A citation-grounded RAG for technical documents at Morgan Advanced Materials
By Suryansh Sijwali · · 2 min read · Engineering, RAG, Capstone
The two problems
Morgan Advanced Materials, like a lot of legacy manufacturers, has two parallel knowledge problems:
- Engineers lose time hunting through internal technical documents for specifications, procedures, and historical decisions.
- When experienced staff depart, the institutional knowledge in their heads departs with them, and the documents they wrote are scattered.
A RAG system can address both, but only if it is trustworthy on regulated, internal content. That meant the design constraint was non-obvious: the system should refuse to answer when it can’t cite a source, rather than confabulate.
What was built
An offline, citation-grounded RAG deployed on a local GPU workstation at the sponsor’s office (so no document data leaves the building):
- Hybrid retrieval. FAISS dense vector search fused with BM25 via Reciprocal Rank Fusion, then a cross-encoder reranker for precision on top.
- Ingestion pipeline. Handles the document formats Morgan actually uses (not just PDFs in a single happy path), produces searchable embeddings, runs as a separate component from retrieval.
- Citation enforcement. Every AI-generated response carries citations to source documents. Responses that fail the grounding check are blocked before reaching the user. That is the policy that makes the system safe to deploy.
- API + UI. FastAPI REST backend with Server-Sent Events for token-by-token streaming. Chainlit interface for chat-style interaction. Both run on the local GPU workstation.
- Evaluation harness. Recall@K, nDCG@K, MRR, and per-model latency benchmarks across retrieval configurations so we could tune the hybrid weights against Morgan’s actual document set, not against MS MARCO.

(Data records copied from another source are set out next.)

(* ===== verification/RecorderDemo.v ===== *)
(** * A recorder at work

    A concrete run on an empty store: entries of two boots, a failing flush, a
    shutdown.  It shows that the hypotheses of the recorder's properties hold
    together, and what happens to entries when a flush fails. *)
From S2P Require Import Prelude Bytes Crypto Segment SegmentImage SegmentScan SegmentWrite Models SegmentSpec.
From S2P Require Import SegmentSafety Chunk ChunkModel Index IndexProofs CText Entry Store StoreProofs.
From S2P Require Import Json Boots Config ConfigProofs Retention RetentionProofs.
From S2P Require Import Writer WriterProofs Recorder RecorderProofs RecorderInv RecorderLogs.

#[local] Existing Instance toy_openssl.
#[local] Existing Instance toy_openssl_ok.
#[local] Existing Instance toy_lib.
#[local] Existing Instance toy_flatcc.
#[local] Existing Instance toy_flatcc_ok.
#[local] Existing Instance toy_regex.
#[local] Existing Instance toy_jansson.

(** A compressor that never makes anything smaller. *)
#[local] Instance toy_writer : WriterLib := {
  writer_flatcc := toy_flatcc;
  ZSTD_compress raw := Some raw;
  ZSTD_compress_usingDict raw _ := Some raw;
}.
#[local] Instance toy_writer_ok : WriterLib_ok toy_writer.
Proof. split; intros; cbn in *; congruence. Qed.

(** ** System answers *)
Definition good_fs : FsEnv := mkFsEnv (λ _ name, negb (has_suffix 0 (C ".seg") name)) (λ _ _, true) 100000 77.
(** No segment may be removed. *)
Definition spared (dir name : bytes) : Prop := fs_unlink_ok good_fs dir name = true.
Lemma good_grants : grants spared good_fs.
Proof. by intros dir name. Qed.
Lemma spared_there dir s data st :
  stored spared dir (segment_name s) data st → ∃ t, still_there st dir (mkDirFile (segment_name s) data t).
Proof.
  intros [Ht|[Hgr _]]; [exact Ht|]. exfalso. unfold spared, good_fs, has_suffix, segment_name in Hgr. cbn [fs_unlink_ok] in Hgr.
  rewrite zlen_app, zdrop_app_eq, beq_refl, andb_true_r in Hgr by lia.
  apply negb_true_iff, Z.leb_gt in Hgr. pose proof (zlen_nonneg (print_u64 s)). pose proof (zlen_nonneg (C ".seg")). lia.
Qed.
Definition good_flush : FlushIo := mkFlushIo (Ok tt) (Ok tt).
Definition good_close : CloseEnv := mkCloseEnv (mkCloseIo good_flush (Ok tt)) good_fs good_write.
Definition open_with (room : Z) : OpenIo :=
  mkOpenIo good_fs (Ok tt) good_write (Ok (room, ENOSPC)) (λ _, Err ENOENT) (Some (100000, ENOSPC)) (Ok tt) (Ok tt) (Ok tt).
Definition good_submit : SubmitIo := mkSubmitIo good_close (open_with 100000) good_flush good_close.
Definition good_start : StartIo := mkStartIo (Ok tt) good_fs good_write good_write good_write.
Definition demo_clock : Clock := mkClock 50 (C "+0100") 1234.

(** ** Entries *)
Definition demo_entry (rt : Z) (boot : string) (msg : string) : LogEntry :=
  mkLogEntry rt (rt - 900) 0 17 0 0 1 3 0 (C boot) (Some (C msg)) None None (Some (C "ssh.service")) None None [].
Definition demo_e1 : LogEntry := demo_entry 5000 "0123456789abcdef0123456789abcdef" "first".
Definition demo_e2 : LogEntry := demo_entry 4700 "0123456789abcdef0123456789abcdef" "second".
Definition demo_e3 : LogEntry := demo_entry 6000 "fedcba9876543210fedcba9876543210" "next boot".

Lemma demo_entry_wf rt boot msg :
  is_u64 rt → is_u64 (rt - 900) → is_cstr (C boot) → zlen (C boot) <= 32 → Forall (λ x, 0 < x < 256) (C msg) →
  entry_wf (demo_entry rt boot msg).
Proof.
  intros. split; cbn; try done; unfold is_u32, is_u16, is_u8; try lia.
  apply (bool_decide_unpack _). vm_compute. exact I.
Qed.
Ltac demo_wf :=
  apply demo_entry_wf; try (apply (bool_decide_unpack _); vm_compute; exact I); unfold is_u64; vm_compute; split; congruence.

Lemma demo_e1_wf : entry_wf demo_e1.
Proof. demo_wf. Qed.
Lemma demo_e2_wf : entry_wf demo_e2.
Proof. demo_wf. Qed.
Lemma demo_e3_wf : entry_wf demo_e3.
Proof. demo_wf. Qed.

Definition demo_start : Recorder :=
  match recorder_init good_start recorder_config_init (mkStore [] []) with
  | Ok r => r
  | Err _ => mkRecorder recorder_config_init [] 0 [] 0 0 None (mkStore [] []) O
  end.
Definition demo_submit (e : LogEntry) (r : Recorder) : Recorder := (recorder_submit_entry good_submit demo_clock e r).2.
Definition demo_r2 : Recorder := demo_submit demo_e2 (demo_submit demo_e1 demo_start).
Definition demo_r3 : Recorder := demo_submit demo_e3 demo_r2.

Why “refuses to answer” is the load-bearing decision
The temptation in an RAG demo is to always have an answer. On regulated internal content the user’s trust collapses the first time the system invents a paragraph that sounds authoritative. So the cost of being silent on an ungrounded query is much lower than the cost of being wrong. The blocking step on missing citations is a UX downgrade in 5% of queries that prevents a credibility downgrade across all of them.
Stack
Python, FAISS, BM25, cross-encoder reranking, FastAPI, Chainlit, SSE, Docker.
Where it ran
Local GPU workstation at Morgan’s office. Featured at the Penn State Learning Factory Showcase.
Links
Repository is private (academic capstone).